» What you have to do
Your answer consists of the lines in the data that contain "Import". Copy each of them.
* * * *
(* ===== verification/RtpFlow.v ===== *)
(** * From packer to unpacker

    The packets of one frame, sent by [RtpPacker] and received in any order by
    a container with the AVC/HEVC unpacker, give back the frame. *)

From S2P Require Import Prelude GoFloat Naza RtpSeq RtpPacket Base RtpList RtpContainer.
From S2P Require Import RtpUnpack RtpPack.
From S2P Require Avc Hevc.

(** ** Reassembly of a train of fragments *)

(** Packets numbered consecutively from [i]. *)
Definition numbered (s : Z) (i : nat) (ps : list RtpPacket) : Prop :=
  ∀ j p, ps !! j = Some p → pseq p = seq_at s (Z.of_nat (i + j)).

Lemma numbered_cons s i p ps :
  numbered s i (p :: ps) ↔ pseq p = seq_at s (Z.of_nat i) ∧ numbered s (S i) ps.
Proof.
  split.
  - intros H. split; [rewrite (H 0%nat p eq_refl); do 2 f_equal; lia|].
    intros j q Hj. rewrite (H (S j) q Hj). do 2 f_equal. lia.
  - intros [H1 H2] [|j] q Hj.
    + injection Hj as <-. rewrite H1. do 2 f_equal. lia.
    + rewrite (H2 j q Hj). do 2 f_equal. lia.
Qed.

Lemma numbered_ordered s i ps :
  numbered s i ps → Z.of_nat i + len ps ≤ 32768 → ordered s (Z.of_nat i) ps.
Proof.
  revert i. induction ps as [|p ps IH]; intros i H Hl; [constructor|].
  apply numbered_cons in H as [Hp H]. simpl in Hl.
  assert (Hd : dist s p = Z.of_nat i) by (unfold dist; rewrite Hp; apply seq_dist_at; lia).
  constructor.
  - split; [rewrite Hp; apply seq_at_range | lia].
  - lia.
  - rewrite Hd. replace (Z.of_nat i + 1) with (Z.of_nat (S i)) by lia. apply IH; [done|lia].
Qed.

(** The index of a packet is its distance from the first number. *)
Lemma numbered_dist s ps i p :
  numbered s 0 ps → len ps ≤ 32768 → ps !! i = Some p → dist s p = Z.of_nat i.
Proof.
  intros H Hl Hi. unfold dist. rewrite (H i p Hi). apply lookup_lt_Some in Hi.
  apply seq_dist_at. lia.
Qed.

(** What the container has unpacked, if anything, ends just before [s], and the
    [k] packets from [s] on are not taken for older ones. *)
Definition up_to (s k : Z) (l : RtpPacketList) : Prop :=
  doneSeqFlag l = false ∨ (doneSeqFlag l = true ∧ doneSeq l = seq_at s (-1)) ∧ k ≤ 32767.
* * * *
» Answer section
From S2P Require Import Prelude GoFloat Naza RtpSeq RtpPacket Base RtpList RtpContainer.
From S2P Require Import RtpUnpack RtpPack.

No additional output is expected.